How it works: The authors used jury learning to train a classifier to mimic the ways different annotators label the toxicity of social media comments. The dataset comprised comments from Twitter, Reddit, and 4Chan.
- From a group of 17,280 annotators, five scored each comment from 0 (not toxic) to 4 (extremely toxic). In addition, each annotator specified their age, gender, race, education level, political affiliation, whether they’re a parent, and whether religion was an important part of their lives.
- BERTweet, a natural language model pre-trained on tweets in English, learned to produce representations of each comment. The system also learned embeddings for each annotator and demographic characteristic.
- The authors concatenated the representations and fed them into a Deep & Cross Network, which learned to reproduce the annotators’ classifications.
- At inference, the authors set a desired demographic mix for the virtual jury. The model selected 12 qualified annotators at random. Given a comment, the model predicted how each member would classify it and chose the label via majority vote.
- The authors repeated this process several times to render classifications by many randomly selected juries of the same demographic composition. The median rating provided the label.
Results: The authors evaluated their model’s ability to predict labels assigned by individual annotators. It achieved 0.61 mean average error, while a BERTweet fine-tuned on the dataset achieved 0.9 mean average error (lower is better). The authors’ model achieved fairly consistent error rates when estimating how annotators of different races would label examples: Asian (0.62), Black (0.65), Hispanic (0.57), White (0.60). In contrast, BERTweet’s error rate varied widely with respect to Black annotators: Asian (0.83), Black (1.12), Hispanic (0.87), White (0.87). The authors’ model, which focused on estimating labels assigned by individuals, also outperformed a similar model that was trained to predict decisions by demographic groups, which scored 0.81 mean average error.
Why it matters: Users of AI systems may assume that data labels are objectively true.
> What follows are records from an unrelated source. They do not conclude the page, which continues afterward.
(** [bytes.get(i)]: the byte at an offset, if there is one. *)
Definition get {A} (l : list A) (i : nat) : option A := l !! i.

(** [matches!(bytes.get(i), Some(b'x'))] *)
Definition byte_at (l : bytes) (i : nat) (b : byte) : bool :=
  match l !! i with Some c => Z.eqb c b | None => false end.

(** The ASCII classes of [u8]. *)
Definition is_ascii_digit (b : byte) : bool := (48 ≤? b ≤? 57).
Definition is_ascii_upper (b : byte) : bool := (65 ≤? b ≤? 90).
Definition is_ascii_lower (b : byte) : bool := (97 ≤? b ≤? 122).
Definition is_ascii_alphabetic (b : byte) : bool := is_ascii_upper b || is_ascii_lower b.
Definition is_ascii_alphanumeric (b : byte) : bool := is_ascii_alphabetic b || is_ascii_digit b.
Definition is_ascii_hexdigit (b : byte) : bool :=
  is_ascii_digit b || (65 ≤? b ≤? 70) || (97 ≤? b ≤? 102).
(** [u8::is_ascii_whitespace]: space, tab, line feed, form feed, carriage return. *)
Definition is_ascii_whitespace (b : byte) : bool :=
  (b ==? 32) || (b ==? 9) || (b ==? 10) || (b ==? 12) || (b ==? 13).
Definition is_ascii_graphic (b : byte) : bool := (33 ≤? b ≤? 126).
Definition to_ascii_lowercase (b : byte) : byte := if is_ascii_upper b then (b + 32)%Z else b.

(** ** Machine integers *)

Definition U32_MOD : Z := 2 ^ 32.
Definition U64_MOD : Z := 2 ^ 64.
(** [usize::MAX] of the 64-bit targets the program ships for. *)
Definition USIZE_MAX : Z := U64_MOD - 1.

Definition saturating_add (a b : Z) : Z := Z.min USIZE_MAX (a + b).
Definition saturating_mul (a b : Z) : Z := Z.min USIZE_MAX (a * b).
Definition saturating_sub (a b : Z) : Z := Z.max 0 (a - b).
Definition checked_add (a b : Z) : option Z :=
  if (a + b <=? USIZE_MAX)%Z then Some (a + b)%Z else None.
In fact, they’re often messy approximations, and they can be influenced by the circumstances and experiences of individual annotators. The jury method gives users a way to account for this inherent subjectivity.
We're thinking: Selecting a good demographic mix of labelers can reduce some biases and ensure that diverse viewpoints are represented in the resulting labels — but it doesn’t reduce biases that are pervasive across demographic groups. That problem requires a different approach.